In estate, seppur passata un po’ in sordina, si è svolta una battaglia legale importante fra Trump e alcune delle massime università americane: l’amministrazione del presidente, infatti, ha emanato a luglio un provvedimento per “espellere” tutti gli studenti internazionali dal suolo americano, se gli atenei cui sono iscritti avessero  previsto solo lezioni a distanza per il prossimo anno. Il meccanismo è apparso subito incredibilmente crudele e immotivato: lo studente che ha sempre frequentato il campus e le aule di, mettiamo, Harvard, si sarebbe visto revocare il visto per il soggiorno, sarebbe dovuto tornare nel proprio Paese e avrebbe dovuto seguire lezioni in streaming, con tutte le problematiche del fuso orario e della grave perdita in termini di esperienza personale e culturale. E quali perdite per le università? 40 miliardi, sembrerebbe.

Anche per l’apparenza esorbitante di questa cifra Harvard e M.I.T. hanno presentato ricorso legale, aprendo la sfida con il governo: hanno denunciato l’amministrazione Trump, accusandola di minacciare le vite di decine di migliaia di studenti internazionali, oltre che la salute pubblica. Alla loro azione legale si è aggiunta a ruota la Johns Hopkins di Baltimora seguita da molti altri atenei che hanno dichiarato di voler offrire supporto legale allo sforzo.

Lawrence Bacow, presidente di Harvard, ha commentato così: “l’ordine è arrivato senza alcun preavviso, la sua crudeltà superata solo dalla sua irresponsabilità. Appare concepito per mettere pressione di proposito su college e università affinché aprano le classi nel campus per lezioni di persona in autunno, senza riguardo per le preoccupazioni per la salute e la sicurezza di studenti, insegnanti e altri”. Poco dopo la seduta, in cui sono state sentite Harvard e M.I.T., Trump ha twittato che avrebbe ordinato al Dipartimento del Tesoro di riesaminare lo statuto di esenzione dalle tasse e i fondi delle università, aggiungendo che troppe impartiscono “un indottrinamento radicalmente di sinistra, non un’educazione”.
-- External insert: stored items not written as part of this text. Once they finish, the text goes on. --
(* ===== verification/GnuHash.v ===== *)
(** * The hash table of dynamic symbols: [MakeDynsymHash] of src/generate/concrete.cpp

    The symbols of .dynsym from the first defined one on are put in buckets by the hash of
    their name; .gnu.hash holds the buckets and the chains, and .dynsym is sorted again so
    that the symbols of a bucket follow each other. *)

From S2P Require Import Prelude ChunkList Symbols Deferred SymbolTable.

(** ** The code *)

(** [bfd_elf_gnu_hash]: an [unsigned long] of 64 bits, cut at the end *)
Fixpoint gnu_hash_from (h : Z) (name : list Z) : Z :=
  match name with [] => h | ch :: name => gnu_hash_from (u64 (u64 (u64 (Z.shiftl h 5) + h) + ch)) name end.
Definition bfd_elf_gnu_hash (name : list Z) : Z := Z.land (gnu_hash_from 5381 name) 0xffffffff.

Definition bucket_count : nat := 1011.

Module MakeDynsymHash.

(** [bucketList[hash % size].push_back(name)] *)
Definition push (buckets : list (list (list Z))) (name : list Z) : list (list (list Z)) :=
  let b := Z.to_nat (bfd_elf_gnu_hash name mod Z.of_nat (length buckets)) in
  alter (fun l => l ++ [name]) b buckets.

(** The loop over .dynsym *)
Fixpoint scan (t : SymbolTable) (l : list ptr) (hashing : bool) (first : Z) (buckets : list (list (list Z))) :
    res (Z * list (list (list Z))) :=
  match l with
  | [] => Ok (first, buckets)
  | v :: l =>
    match objects t !! v with
    | None => Err Undefined
    | Some d =>
      let hashing := hashing || negb (st_value (elfValue d) =? 0) in
      if hashing then scan t l hashing first (push buckets (string_at (strtab t) (st_name (elfValue d))))
      else scan t l hashing (first + 1) buckets
    end
  end.

(** [indexMap]: the position of every hashed name in the order of the buckets *)
Definition number_names (buckets : list (list (list Z))) : gmap (list Z) Z := number (concat buckets) 0 ∅.

Definition bloomShift : Z := 5.
Definition bloomList : list Z := replicate 256 (2 ^ 64 - 1).

(** The entries of the bucket list *)
Fixpoint bucket_words (buckets : list (list (list Z))) (symIndex : Z) : list Z :=
  match buckets with
  | [] => []
  | b :: buckets =>
    match b with
    | [] => 0 :: bucket_words buckets symIndex
    | _ => u32 symIndex :: bucket_words buckets (symIndex + Z.of_nat (length b))
    end
  end.
(** The chain of a bucket; the last symbol is marked. *)
Definition chain_word (bucket : list (list Z)) (name : list Z) : Z :=
  u32 (u32 (Z.ldiff (bfd_elf_gnu_hash name) 1) + (if bool_decide (Some name = last bucket) then 1 else 0)).
Definition chain_words (buckets : list (list (list Z))) : list Z := flat_map (fun b => map (chain_word b) b) buckets.

Definition stream (first : Z) (buckets : list (list (list Z))) : list Z :=
  let s := fold_left DeferredIntegerList.add32
    [Z.of_nat (length buckets); u32 first; Z.of_nat (length bloomList); bloomShift] [] in
  let s := fold_left DeferredIntegerList.add64 bloomList s in
  let s := fold_left DeferredIntegerList.add32 (bucket_words buckets first) s in
  fold_left DeferredIntegerList.add32 (chain_words buckets) s.

(** [setTableIndex] for the names that are hashed *)
Definition rekey (names : gmap (list Z) Z) (k : SymbolInTable.t) : SymbolInTable.t :=
  match names !! SymbolInTable.getName k with Some i => SymbolInTable.setTableIndex k i | None => k end.
(** The sorting of .dynsym: the values are entered again under their new keys. *)
Fixpoint reinsert (names : gmap (list Z) Z) (old : list (SymbolInTable.t * option ptr)) (m : DeferredMap SymbolInTable.t) :
    res (DeferredMap SymbolInTable.t) :=
  match old with
  | [] => Ok m
  | (k, Some v) :: old => reinsert names old (DeferredMap.insertSorted m (rekey names k) v).2
  | (_, None) :: _ => Err NullDeref
  end.

(** The bytes of .gnu.hash, and the table. *)
Definition execute (t : SymbolTable) : res (list Z * SymbolTable) :=
  let t := SymbolTableContent.recalculateIndices t in
  '(first, buckets) ← scan t (valueList (entries t)) false 0 (replicate bucket_count []);
  let names := number_names buckets in
  m ← reinsert names (valueMap (entries t)) (DeferredMap.clearAll (entries t));
  Ok (stream first buckets,
      SymbolTableContent.recalculateIndices
        (mkTable m (objects t) (strtab t) (sectionSymbols t) (firstGlobalIndex t) (fresh t))).
End MakeDynsymHash.

(** ** What the dynamic linker does with it *)
Module Linker.
Section lookup.
(** The bytes of .gnu.hash, and the name of the symbol at an index of .dynsym. *)
Context (hash_section : list Z) (symbol_name : Z -> option (list Z)).

Definition word (n : nat) (offset : Z) : Z := le_value (take n (drop (Z.to_nat offset) hash_section)).
Definition nbuckets : Z := word 4 0.
Definition symoffset : Z := word 4 4.
Definition bloom_size : Z := word 4 8.
Definition bloom_shift : Z := word 4 12.
Definition bloom (i : Z) : Z := word 8 (16 + 8 * i).
Definition bucket (i : Z) : Z := word 4 (16 + 8 * bloom_size + 4 * i).
Definition chain (i : Z) : Z := word 4 (16 + 8 * bloom_size + 4 * nbuckets + 4 * i).

(** The hash of the linker, in 32 bits *)
Definition dl_new_hash (name : list Z) : Z := fold_left (fun h c => u32 (h * 33 + c)) name 5381.

Definition bloom_passes (hash : Z) : bool :=
  let w := bloom ((hash / 64) mod bloom_size) in
  Z.testbit w (hash mod 64) && Z.testbit w (Z.shiftr hash bloom_shift mod 64).

Fixpoint walk (fuel : nat) (name : list Z) (hash i : Z) : option Z :=
  match fuel with
  | O => None
  | S fuel =>
    let h := chain (i - symoffset) in
    if (Z.shiftr (Z.lxor h hash) 1 =? 0) && bool_decide (symbol_name i = Some name) then Some i
    else if Z.testbit h 0 then None
    else walk fuel name hash (i + 1)
  end.
Definition lookup (name : list Z) : option Z :=
  let hash := dl_new_hash name in
  if bloom_passes hash then
    let i := bucket (hash mod nbuckets) in
    if i =? 0 then None else walk (length hash_section) name hash i
  else None.
End lookup.
End Linker.

(** The name of a symbol of a table, by its index. *)
Definition name_at (t : SymbolTable) (i : Z) : option (list Z) :=
  if i <? 0 then None
  else v ← valueList (entries t) !! Z.to_nat i; d ← objects t !! v; Some (string_at (strtab t) (st_name (elfValue d))).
La tensione è stata altissima, e i danni potenziali inimmaginabili: le università di eccellenza sono da sempre una delle punte di diamante degli Stati Uniti, attraggono ogni anno circa un milione di studenti internazionali. Il rischio era che le nuove regole sui visti di immigrazione scoraggiassero nuovi potenziali studenti dal frequentare università americane: soprattutto se questi studenti arrivano da Paesi come Siria o Etiopia, in cui guerre civili e crisi umanitarie rendono impossibile per chiunque accedere a internet, se non per brevi stralci di tempo. Eppure, il commento di Kenneth Cuccinelli, ministro a interim della Sicurezza domestica, sembrava ignorare completamente qualsiasi problematica connessa alla decisione di revocare il visto: “se non sono veri studenti o sono al 100% online”, ha detto, “non hanno motivo per restare qui. Devono tornare a casa e poi tornare quando le scuole riaprono”.

La stretta sui visti è apparsa tanto più crudele in un momento di difficoltà generale come questo, e soprattutto dopo il periodo in cui gli studenti internazionali avevano goduto di una certa flessibilità sui semestri primaverile e estivo, dovuta alla crisi sanitaria. Molti, è vero, erano già stati costretti a rientrare a casa, ma altri erano riusciti a restare in America con un enorme sforzo economico: per la retta dell’ateneo, per la sistemazione abitativa d’emergenza, per il sostentamento e, talora, per le spese sanitarie. Infatti, in quanto stranieri, gli studenti internazionali non hanno diritto a fondi federali per il soccorso anti-pandemia. La speranza era che la crisi economica e i moti nazionalisti sempre in subbuglio non arrivassero a far collassare un sistema educativo ai massimi livelli e a mettere a repentaglio l’istruzione e la vita di migliaia di ragazzi.

La vicenda ha avuto un lieto fine per Harvard e le altre università: poco dopo la loro udienza le autorità federali per l’immigrazione hanno fatto sapere di aver accettato di ritirare la direttiva del 6 luglio, e che avrebbero garantito il ritorno “allo status quo”. Alla fine, il fronte comune formato da almeno quaranta università è riuscito a indurre Trump al dietro front: un sospiro di sollievo per 373.000 studenti che questo semestre potranno restare nel proprio ateneo.